Definition get_transaction_weight (t : transaction) (blob_size : Z) : option Z :=
  if pruned t then Some UINT64_MAX
  else if version (tx_prefix t) <? 2 then Some blob_size
  else
    let ty := type (rct_base (rct_signatures t)) in
    if negb (is_rct_bulletproof ty) && negb (is_rct_bulletproof_plus ty) then Some blob_size
    else
      let n_padded_outputs :=
        if is_rct_bulletproof_plus ty then n_bulletproof_plus_max_amounts (bulletproofs_plus (rct_prunable (rct_signatures t)))
        else n_bulletproof_max_amounts (bulletproofs (rct_prunable (rct_signatures t))) in
      bp_clawback ← get_transaction_weight_clawback t n_padded_outputs;
      if negb (bp_clawback <=? UINT64_MAX - blob_size) then None else Some (blob_size + bp_clawback).

Definition get_pruned_transaction_weight (t : transaction) : option Z :=
  let q := tx_prefix t in
  let ty := type (rct_base (rct_signatures t)) in
  if negb (pruned t) then Some UINT64_MAX
  else if negb (2 <=? version q) then Some UINT64_MAX
  else if negb (bool_decide (ty ∈ [RCTTypeBulletproof2; RCTTypeCLSAG; RCTTypeBulletproofPlus])) then Some UINT64_MAX
  else
    match vin q with
    | txin_to_key _ key_offsets _ :: _ =>
      blob ← tx_to_blob t;
      let weight := u64 (Z.of_nat (length blob)) in
      let weight := u64 (weight + 1) in
      let nrl := nlr_loop 32 0 (Z.of_nat (length (vout q))) in
      let n_padded_outputs := Z.shiftl 1 nrl in
      let nrl := nrl + 6 in
      let extra := 32 * ((if is_rct_bulletproof_plus ty then 6 else 9) + 2 * nrl) + 2 in
      let weight := u64 (weight + extra) in
      let ring_size := Z.of_nat (length key_offsets) in
      let n_inputs := Z.of_nat (length (vin q)) in
      let extra := if is_rct_clsag ty then u64 (n_inputs * (ring_size + 2) * 32)
                   else u64 (n_inputs * (ring_size * (1 + 1) * 32 + 32)) in
      let weight := u64 (weight + extra) in
      let weight := u64 (weight + u64 (32 * n_inputs)) in
      bp_clawback ← get_transaction_weight_clawback t n_padded_outputs;
      if negb (bp_clawback <=? UINT64_MAX - weight) then None else Some (u64 (weight + bp_clawback))
    | _ => Some UINT64_MAX
    end.

(** ** Sizes of what is written *)

Definition fixed_size {A} (c : codec A) (n : nat) : Prop := forall a, ok c a -> length (put c a) = n.

Lemma fixed_blob n : fixed_size (blob_codec n) n.
Proof. by intros b [_ ?]. Qed.

Lemma fixed_array {A} k (c : codec A) n : fixed_size c n -> fixed_size (array_codec k c) (k * n).
Proof.
  intros Hc v [Hv <-]. induction Hv as [|a v Ha _ IH]; [done|]. cbn in *. rewrite length_app, IH, (Hc a Ha). lia.
Qed.

Lemma fixed_pair {A B} (c : codec A) (d : codec B) n m :
  fixed_size c n -> fixed_size d m -> fixed_size (pair_codec c d) (n + m).
Proof. intros Hc Hd [a b] [Ha Hb]. cbn. rewrite length_app. by rewrite (Hc a Ha), (Hd b Hb). Qed.

Lemma fixed_map {A B} (f : A -> B) (g : B -> option A) (c : codec A) n : fixed_size c n -> fixed_size (map_codec f g c) n.
Proof. intros Hc b (a & E & _ & Ha). cbn. rewrite E. by apply Hc. Qed.

Lemma clsag_size mixin : fixed_size (clsag_codec mixin) (Z.to_nat (mixin + 1) * 32 + (32 + 32)).
Proof. by apply fixed_map, fixed_pair; [apply fixed_array, fixed_blob|apply fixed_pair; apply fixed_blob]. Qed.

Lemma mg_size mixin n : fixed_size (mg_codec mixin n) (Z.to_nat (mixin + 1) * (n * 32) + 32).
Proof. apply fixed_map, fixed_pair; [do 2 apply fixed_array|]; apply fixed_blob. Qed.

(** A short list of keys has its length in one byte. *)
Lemma keyV_size v : ok keyV_codec v -> (length v < 128)%nat -> length (put keyV_codec v) = (1 + length v * 32)%nat.
Proof.
  intros [Hv _] Hl. cbn [put keyV_codec vector_codec]. unfold write_container. rewrite length_app.
  rewrite write_varint_eq by lia. rewrite (proj2 (Z.leb_gt _ _)) by lia. cbn [length]. f_equal.
  by apply (fixed_array (length v) key_codec 32 (fixed_blob 32)).
Qed.

Lemma bulletproof_size p :
  ok bulletproof_codec p -> (length (bp_L p) < 128)%nat ->
  length (put bulletproof_codec p) = (32 * 9 + 2 + 64 * length (bp_L p))%nat.
Proof.
  intros [(v & [= <-] & _ & Hok) Hp] Hl. apply negb_true_iff, orb_false_iff in Hp as [_ Hp].
  apply negb_false_iff, bool_decide_eq_true in Hp. unfold pair_codec in Hok. cbn [ok dep_codec fst snd] in Hok.
  destruct Hok as (H1 & H2 & H3 & H4 & H5 & H6 & HL & HR & H7 & H8 & H9).
  cbn [put bulletproof_codec guard_codec map_codec pair_codec dep_codec fst snd]. rewrite !length_app.
  rewrite (keyV_size (bp_L p) HL), (keyV_size (bp_R p) HR) by lia. rewrite !(fixed_blob 32 _ : _ -> length (put key_codec _) = _) by done.
  rewrite <- Hp. lia.
Qed.

Lemma bulletproof_plus_size p :
  ok bulletproof_plus_codec p -> (length (bpp_L p) < 128)%nat ->
  length (put bulletproof_plus_codec p) = (32 * 6 + 2 + 64 * length (bpp_L p))%nat.
Proof.
  intros [(v & [= <-] & _ & Hok) Hp] Hl. apply negb_true_iff, orb_false_iff in Hp as [_ Hp].
  apply negb_false_iff, bool_decide_eq_true in Hp. unfold pair_codec in Hok. cbn [ok dep_codec fst snd] in Hok.
  destruct Hok as (H1 & H2 & H3 & H4 & H5 & H6 & HL & HR).
  cbn [put bulletproof_plus_codec guard_codec map_codec pair_codec dep_codec fst snd]. rewrite !length_app.
  rewrite (keyV_size (bpp_L p) HL), (keyV_size (bpp_R p) HR) by lia. rewrite !(fixed_blob 32 _ : _ -> length (put key_codec _) = _) by done.
  rewrite <- Hp. lia.
Qed.

Lemma nlr_loop_log2 fuel k n :
  1 <= n -> 0 <= k <= Z.log2_up n -> Z.log2_up n < k + Z.of_nat fuel -> nlr_loop fuel k n = Z.log2_up n.
Proof.
  revert k. induction fuel as [|fuel IH]; intros k Hn Hk Hf; [lia|]. cbn [nlr_loop]. rewrite Z.shiftl_1_l.
  destruct (Z.ltb_spec (2 ^ k) n) as [Hlt|Hge].
  - apply IH; [done| |lia]. split; [lia|].
    destruct (decide (Z.log2_up n <= k)) as [Hle|]; [|lia]. apply Z.log2_up_le_pow2 in Hle; lia.
  - apply Z.log2_up_le_pow2 in Hge; lia.
Qed.

(** What one proof holds *)
Lemma max_amounts_range L R :
  0 <= L -> 1 <= n_bulletproof_max_amounts_base L R 16 ->
  R = L /\ 6 <= L <= 10 /\ n_bulletproof_max_amounts_base L R 16 = 2 ^ (L - 6).
Proof.
  intros HL. unfold n_bulletproof_max_amounts_base. change (Z.shiftl 1 4) with 16.
  destruct (Z.leb_spec 6 L); [|done]. destruct (Z.eqb_spec L R); [|done]. destruct (Z.leb_spec L (6 + 4)); [|done].
  cbn [negb]. intros _. rewrite Z.shiftl_1_l. cbn. lia.
Qed.

Lemma max_amounts_single {A} (max_amounts : A -> Z) p :
  0 <= max_amounts p < UINT32_MAX -> max_amounts_loop max_amounts [p] 0 = max_amounts p.
Proof.
  intros Hm. cbn. rewrite (wrap_small 64 (UINT32_MAX - 0)) by (unfold UINT32_MAX; mach).
  rewrite Z.sub_0_r, (proj2 (Z.ltb_lt _ _)) by lia. cbn [negb].
  destruct (Z.eqb_spec (max_amounts p) 0) as [->|]; [done|]. rewrite wrap_small by (unfold UINT32_MAX in Hm; mach). lia.
Qed.

Lemma max_amounts_bound L R : 0 <= n_bulletproof_max_amounts_base L R 16 < UINT32_MAX.
Proof.
  unfold n_bulletproof_max_amounts_base. destruct (Z.leb_spec 6 L); [|done]. destruct (Z.eqb_spec L R); [|done].
  destruct (negb (_ =? 16)); [done|]. destruct (Z.leb_spec L (6 + 4)); [|done]. cbn [negb]. rewrite Z.shiftl_1_l.
  split; [lia|]. apply Z.le_lt_trans with (2 ^ 4); [apply Z.pow_le_mono_r; lia|done].
Qed.
(* ===== verification/Offsets.v ===== *)
(** * Members of a ring: relative_output_offsets_to_absolute and
    absolute_output_offsets_to_relative of cryptonote_format_utils.cpp

    An input names the outputs of its ring by the differences of their numbers. The loops
    work in place, the one on a list upwards, the other downwards. *)

From stdpp Require Import sorting.
From S2P Require Import Prelude SortedLists.

Definition num_at (l : list Z) (i : nat) : Z := default 0 (l !! i).

(** [for (i = ...; i < res.size(); i++) res[i] += res[i-1]], [n] rounds *)
Fixpoint abs_loop (n i : nat) (res : list Z) : list Z :=
  match n with
  | O => res
  | S n => abs_loop n (S i) (<[i := u64 (num_at res i + num_at res (i - 1))]> res)
  end.
Definition relative_output_offsets_to_absolute (off : list Z) : list Z := abs_loop (length off - 1) 1 off.

(** [for (i = ...; i != 0; i--) res[i] -= res[i-1]] *)
Fixpoint rel_loop (i : nat) (res : list Z) : list Z :=
  match i with
  | O => res
  | S j => rel_loop j (<[i := u64 (num_at res i - num_at res (i - 1))]> res)
  end.
Definition absolute_output_offsets_to_relative (off : list Z) : list Z :=
  if bool_decide (off = []) then off else rel_loop (length off - 1) (merge_sort Z.le off).

(** ** The loops as sums and differences *)

Fixpoint sums (x : Z) (l : list Z) : list Z :=
  match l with [] => [] | d :: l => let y := u64 (d + x) in y :: sums y l end.
Fixpoint differences (x : Z) (l : list Z) : list Z :=
  match l with [] => [] | y :: l => u64 (y - x) :: differences y l end.

Lemma num_at_middle pre x rest : num_at (pre ++ x :: rest) (length pre) = x.
Proof. unfold num_at. by rewrite list_lookup_middle. Qed.

Lemma abs_loop_sums pre x rest :
  abs_loop (length rest) (S (length pre)) (pre ++ x :: rest) = pre ++ x :: sums x rest.
Proof.
  revert pre x. induction rest as [|d rest IH]; intros pre x; [done|]. cbn [length abs_loop sums].
  replace (S (length pre) - 1)%nat with (length pre) by lia. rewrite num_at_middle.
  replace (S (length pre)) with (length (pre ++ [x])) by (rewrite length_app; cbn; lia).
  change (x :: d :: rest) with ([x] ++ d :: rest). rewrite app_assoc, num_at_middle.
  rewrite insert_app_r_alt, Nat.sub_diag by lia. cbn [insert list_insert].
  rewrite IH. by rewrite <- app_assoc.
Qed.

Lemma differences_snoc x l y :
  differences x (l ++ [y]) = differences x l ++ [u64 (y - num_at (x :: l) (length l))].
Proof.
  revert x. induction l as [|z l IH]; intros x; [done|]. cbn [app differences length]. f_equal. rewrite IH. done.
Qed.

Lemma rel_loop_differences x l tail : rel_loop (length l) (x :: l ++ tail) = x :: differences x l ++ tail.
Proof.
  revert tail. induction l as [|y l IH] using rev_ind; intros tail; [done|].
  rewrite length_app. cbn [length]. rewrite Nat.add_1_r. cbn [rel_loop].
  replace (S (length l) - 1)%nat with (length l) by lia.
  assert (E1 : num_at (x :: (l ++ [y]) ++ tail) (S (length l)) = y).
  { rewrite <- app_assoc. apply (num_at_middle (x :: l)). }
  assert (E2 : num_at (x :: (l ++ [y]) ++ tail) (length l) = num_at (x :: l) (length l)).
  { unfold num_at. rewrite <- app_assoc, app_comm_cons, lookup_app_l by (cbn; lia). done. }
  rewrite E1, E2. rewrite <- (app_assoc l), app_comm_cons.
  rewrite insert_app_r_alt by (cbn; lia). replace (S (length l) - length (x :: l))%nat with 0%nat by (cbn; lia).
  cbn [insert list_insert app]. rewrite IH, differences_snoc. by rewrite <- app_assoc.
Qed.

Lemma sums_differences x l : Forall is_u64 l -> sums x (differences x l) = l.
Proof.
  intros Hl. revert x. induction Hl as [|y l Hy _ IH]; intros x; [done|]. cbn [sums differences].
  assert (E : u64 (u64 (y - x) + x) = y).
  { unfold wrap. rewrite Zplus_mod_idemp_l. replace (y - x + x) with y by lia. by apply wrap_small. }
  by rewrite E, IH.
Qed.

Lemma differences_sums x l : Forall is_u64 l -> differences x (sums x l) = l.
Proof.
  intros Hl. revert x. induction Hl as [|d l Hd _ IH]; intros x; [done|]. cbn [sums differences]. rewrite IH. f_equal.
  unfold wrap. rewrite Zminus_mod_idemp_l. replace (d + x - x) with d by lia. by apply wrap_small.
Qed.

(** The total of a list *)
Definition total (l : list Z) : Z := foldr Z.add 0 l.

Lemma sums_sorted x l :
  is_u64 x -> Forall is_u64 l -> x + total l < 2 ^ 64 -> StronglySorted Z.le (x :: sums x l).
Proof.
  intros Hx Hl. revert x Hx. induction Hl as [|d l Hd Hl IH]; intros x Hx Ht; [by repeat constructor|].
  cbn [total foldr] in Ht. fold (total l) in Ht.
  assert (0 <= total l) by (clear - Hl; induction Hl as [|y l Hy _ IH]; [done|]; unfold total in *; cbn; mach).
  cbn [sums]. rewrite wrap_small by mach. pose proof (IH (d + x) ltac:(mach) ltac:(lia)) as Hs.
  constructor; [done|]. apply StronglySorted_inv in Hs as [_ Hall]. constructor; [mach|].
  apply (Forall_impl _ _ _ Hall). intros y Hy. mach.
Qed.

(** Offsets lose nothing but the order. The offsets of a list of output numbers give
    back these numbers, sorted; and offsets whose total is a number of 64 bits are those
    of the numbers they stand for. *)
Theorem offsets_roundtrip (off : list Z) :
  Forall is_u64 off ->
  relative_output_offsets_to_absolute (absolute_output_offsets_to_relative off) = merge_sort Z.le off
  /\ (total off < 2 ^ 64 -> absolute_output_offsets_to_relative (relative_output_offsets_to_absolute off) = off).
Proof.
  intros Hoff. unfold relative_output_offsets_to_absolute, absolute_output_offsets_to_relative. split.
  - case_bool_decide as He; [by subst|].
    assert (Hp : merge_sort Z.le off ≡ₚ off) by apply merge_sort_Permutation.
    assert (Hs : Forall is_u64 (merge_sort Z.le off)) by (by rewrite Hp).
    rewrite <- (Permutation_length Hp). destruct (merge_sort Z.le off) as [|x l] eqn:Es.
    { by apply Permutation_nil_l in Hp. }
    apply Forall_cons in Hs as [_ Hl]. cbn [length]. rewrite Nat.sub_succ, Nat.sub_0_r.
    pose proof (rel_loop_differences x l []) as D. rewrite !app_nil_r in D. rewrite D. cbn [length].
    rewrite Nat.sub_succ, Nat.sub_0_r. pose proof (abs_loop_sums [] x (differences x l)) as E. cbn [app length] in E.
    by rewrite E, sums_differences.
  - intros Ht. destruct off as [|x l]; [done|]. apply Forall_cons in Hoff as [Hx Hl].
    cbn [length]. rewrite Nat.sub_succ, Nat.sub_0_r. pose proof (abs_loop_sums [] x l) as E. cbn [app length] in E.
    rewrite E. rewrite bool_decide_eq_false_2 by done. cbn [length]. rewrite Nat.sub_succ, Nat.sub_0_r.
    rewrite (merge_sort_unique (x :: sums x l)) by (done || by apply sums_sorted).
    pose proof (rel_loop_differences x (sums x l) []) as D. rewrite !app_nil_r in D. rewrite D. by rewrite differences_sums.
Qed.

Lemma offsets_roundtrip_witness :
  relative_output_offsets_to_absolute (absolute_output_offsets_to_relative [7; 300; 12]) = merge_sort Z.le [7; 300; 12]
  /\ (total [7; 300; 12] < 2 ^ 64
      -> absolute_output_offsets_to_relative (relative_output_offsets_to_absolute [7; 300; 12]) = [7; 300; 12]).
Proof. apply (offsets_roundtrip [7; 300; 12]). by_decide. Defined.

● ● ● ● ●

Go through the records and count every line with the word "numbers"; the answer is the number alone.

Answer for the task
4